Task:
Scan the records below and copy every line that contains the string "destructor".

Information provided:
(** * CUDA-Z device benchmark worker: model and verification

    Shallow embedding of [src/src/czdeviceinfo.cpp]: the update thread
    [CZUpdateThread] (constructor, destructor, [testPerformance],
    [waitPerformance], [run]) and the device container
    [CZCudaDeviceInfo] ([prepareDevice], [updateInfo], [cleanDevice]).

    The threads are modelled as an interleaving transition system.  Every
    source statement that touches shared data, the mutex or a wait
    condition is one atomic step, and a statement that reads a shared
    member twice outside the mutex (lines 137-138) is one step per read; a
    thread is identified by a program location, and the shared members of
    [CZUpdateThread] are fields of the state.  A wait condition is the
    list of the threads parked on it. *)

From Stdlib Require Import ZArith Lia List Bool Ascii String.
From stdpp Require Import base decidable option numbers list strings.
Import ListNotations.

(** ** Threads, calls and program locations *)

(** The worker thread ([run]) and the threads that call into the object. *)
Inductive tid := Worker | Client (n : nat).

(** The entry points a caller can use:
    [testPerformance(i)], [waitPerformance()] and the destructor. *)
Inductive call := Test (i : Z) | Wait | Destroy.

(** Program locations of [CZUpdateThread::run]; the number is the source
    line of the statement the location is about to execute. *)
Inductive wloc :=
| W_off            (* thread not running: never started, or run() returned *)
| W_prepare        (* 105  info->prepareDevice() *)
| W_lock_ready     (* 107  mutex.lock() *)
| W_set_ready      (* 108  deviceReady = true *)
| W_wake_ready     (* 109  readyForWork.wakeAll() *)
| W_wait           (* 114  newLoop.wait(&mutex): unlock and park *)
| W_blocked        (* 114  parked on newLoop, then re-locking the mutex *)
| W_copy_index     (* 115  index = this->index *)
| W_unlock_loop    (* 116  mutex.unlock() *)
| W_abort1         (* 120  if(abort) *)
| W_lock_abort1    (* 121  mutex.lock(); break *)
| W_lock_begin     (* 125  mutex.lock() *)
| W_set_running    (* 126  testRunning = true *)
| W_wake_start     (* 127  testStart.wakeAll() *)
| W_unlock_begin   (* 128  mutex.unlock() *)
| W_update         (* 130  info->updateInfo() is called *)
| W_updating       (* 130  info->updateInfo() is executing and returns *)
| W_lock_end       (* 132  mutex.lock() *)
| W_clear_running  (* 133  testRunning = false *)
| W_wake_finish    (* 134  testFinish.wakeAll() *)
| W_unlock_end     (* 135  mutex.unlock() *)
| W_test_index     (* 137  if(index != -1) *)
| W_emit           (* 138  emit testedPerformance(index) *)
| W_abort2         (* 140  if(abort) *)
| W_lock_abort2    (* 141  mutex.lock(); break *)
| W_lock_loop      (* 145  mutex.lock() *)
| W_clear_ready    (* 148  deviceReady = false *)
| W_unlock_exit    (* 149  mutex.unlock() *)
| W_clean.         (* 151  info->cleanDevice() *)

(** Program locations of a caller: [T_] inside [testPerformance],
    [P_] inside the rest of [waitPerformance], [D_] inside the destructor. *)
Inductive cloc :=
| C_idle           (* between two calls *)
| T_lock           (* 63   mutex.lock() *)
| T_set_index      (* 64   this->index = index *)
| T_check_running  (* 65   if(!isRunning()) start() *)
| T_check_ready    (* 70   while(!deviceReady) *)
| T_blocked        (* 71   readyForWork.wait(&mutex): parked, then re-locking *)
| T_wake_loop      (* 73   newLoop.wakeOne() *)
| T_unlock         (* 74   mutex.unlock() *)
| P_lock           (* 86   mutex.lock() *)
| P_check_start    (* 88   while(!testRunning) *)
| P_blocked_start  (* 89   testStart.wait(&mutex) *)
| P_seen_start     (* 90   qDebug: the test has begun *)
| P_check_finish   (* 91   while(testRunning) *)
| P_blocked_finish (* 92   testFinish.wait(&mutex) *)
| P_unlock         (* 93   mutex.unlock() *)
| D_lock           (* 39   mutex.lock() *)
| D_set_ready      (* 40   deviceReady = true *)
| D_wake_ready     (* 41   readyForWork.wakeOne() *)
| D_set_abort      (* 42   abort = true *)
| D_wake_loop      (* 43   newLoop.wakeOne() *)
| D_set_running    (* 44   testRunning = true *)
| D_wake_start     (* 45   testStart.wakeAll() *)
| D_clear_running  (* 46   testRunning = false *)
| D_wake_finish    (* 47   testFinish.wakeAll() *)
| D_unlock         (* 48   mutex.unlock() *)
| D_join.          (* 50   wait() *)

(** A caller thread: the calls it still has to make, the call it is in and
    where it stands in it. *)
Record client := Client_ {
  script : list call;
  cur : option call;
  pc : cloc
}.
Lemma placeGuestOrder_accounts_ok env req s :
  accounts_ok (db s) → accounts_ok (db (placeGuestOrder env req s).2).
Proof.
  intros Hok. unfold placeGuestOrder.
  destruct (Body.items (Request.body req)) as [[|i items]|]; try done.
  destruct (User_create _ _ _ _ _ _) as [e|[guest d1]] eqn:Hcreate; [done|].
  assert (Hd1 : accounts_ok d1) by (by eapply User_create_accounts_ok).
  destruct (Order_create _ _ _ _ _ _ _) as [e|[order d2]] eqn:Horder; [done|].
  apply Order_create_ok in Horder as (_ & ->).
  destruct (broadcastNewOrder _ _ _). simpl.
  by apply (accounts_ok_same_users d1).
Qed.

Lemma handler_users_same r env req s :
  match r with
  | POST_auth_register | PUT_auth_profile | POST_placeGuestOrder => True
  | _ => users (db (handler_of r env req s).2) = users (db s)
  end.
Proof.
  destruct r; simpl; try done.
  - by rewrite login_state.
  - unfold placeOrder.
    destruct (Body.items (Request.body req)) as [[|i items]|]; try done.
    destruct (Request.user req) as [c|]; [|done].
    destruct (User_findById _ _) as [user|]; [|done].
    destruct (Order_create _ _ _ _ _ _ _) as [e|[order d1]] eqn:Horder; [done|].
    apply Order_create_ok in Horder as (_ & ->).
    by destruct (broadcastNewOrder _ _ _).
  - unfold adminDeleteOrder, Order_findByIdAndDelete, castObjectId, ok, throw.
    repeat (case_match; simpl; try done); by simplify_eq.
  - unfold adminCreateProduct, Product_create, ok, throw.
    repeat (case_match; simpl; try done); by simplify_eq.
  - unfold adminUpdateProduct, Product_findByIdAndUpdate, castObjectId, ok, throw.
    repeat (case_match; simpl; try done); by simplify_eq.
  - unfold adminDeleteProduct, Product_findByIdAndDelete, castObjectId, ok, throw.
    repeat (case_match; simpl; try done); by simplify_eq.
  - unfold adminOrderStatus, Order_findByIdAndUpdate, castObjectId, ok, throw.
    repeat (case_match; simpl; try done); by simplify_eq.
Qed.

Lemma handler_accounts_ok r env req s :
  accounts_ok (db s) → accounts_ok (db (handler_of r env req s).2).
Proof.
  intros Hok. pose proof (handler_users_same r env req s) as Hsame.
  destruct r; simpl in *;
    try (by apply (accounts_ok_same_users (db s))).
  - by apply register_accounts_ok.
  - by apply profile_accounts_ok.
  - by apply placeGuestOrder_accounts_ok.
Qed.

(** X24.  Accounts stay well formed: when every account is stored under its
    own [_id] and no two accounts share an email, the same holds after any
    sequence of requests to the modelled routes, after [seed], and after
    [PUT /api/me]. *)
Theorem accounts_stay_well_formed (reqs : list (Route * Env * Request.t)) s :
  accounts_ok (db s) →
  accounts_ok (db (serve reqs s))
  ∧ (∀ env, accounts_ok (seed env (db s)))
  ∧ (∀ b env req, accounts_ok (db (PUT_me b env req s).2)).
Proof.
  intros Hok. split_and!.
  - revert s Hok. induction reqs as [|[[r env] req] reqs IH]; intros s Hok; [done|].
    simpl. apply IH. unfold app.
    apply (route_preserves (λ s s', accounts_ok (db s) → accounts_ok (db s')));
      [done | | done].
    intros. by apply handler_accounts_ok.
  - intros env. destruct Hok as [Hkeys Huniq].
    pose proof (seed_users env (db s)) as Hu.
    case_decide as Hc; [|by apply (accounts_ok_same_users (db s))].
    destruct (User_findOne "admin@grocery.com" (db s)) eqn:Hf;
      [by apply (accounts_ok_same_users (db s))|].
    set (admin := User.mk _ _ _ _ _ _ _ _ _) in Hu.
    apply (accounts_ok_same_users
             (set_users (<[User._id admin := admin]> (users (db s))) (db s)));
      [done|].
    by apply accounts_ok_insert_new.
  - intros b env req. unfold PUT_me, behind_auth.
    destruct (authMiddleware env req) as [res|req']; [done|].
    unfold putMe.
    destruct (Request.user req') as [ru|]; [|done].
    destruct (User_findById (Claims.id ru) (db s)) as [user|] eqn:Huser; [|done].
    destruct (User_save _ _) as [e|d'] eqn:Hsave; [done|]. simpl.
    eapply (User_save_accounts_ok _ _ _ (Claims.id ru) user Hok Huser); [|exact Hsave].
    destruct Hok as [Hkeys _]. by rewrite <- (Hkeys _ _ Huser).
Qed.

Your solution:
    [CZUpdateThread] (constructor, destructor, [testPerformance],
    [testPerformance(i)], [waitPerformance()] and the destructor. *)
    [P_] inside the rest of [waitPerformance], [D_] inside the destructor. *)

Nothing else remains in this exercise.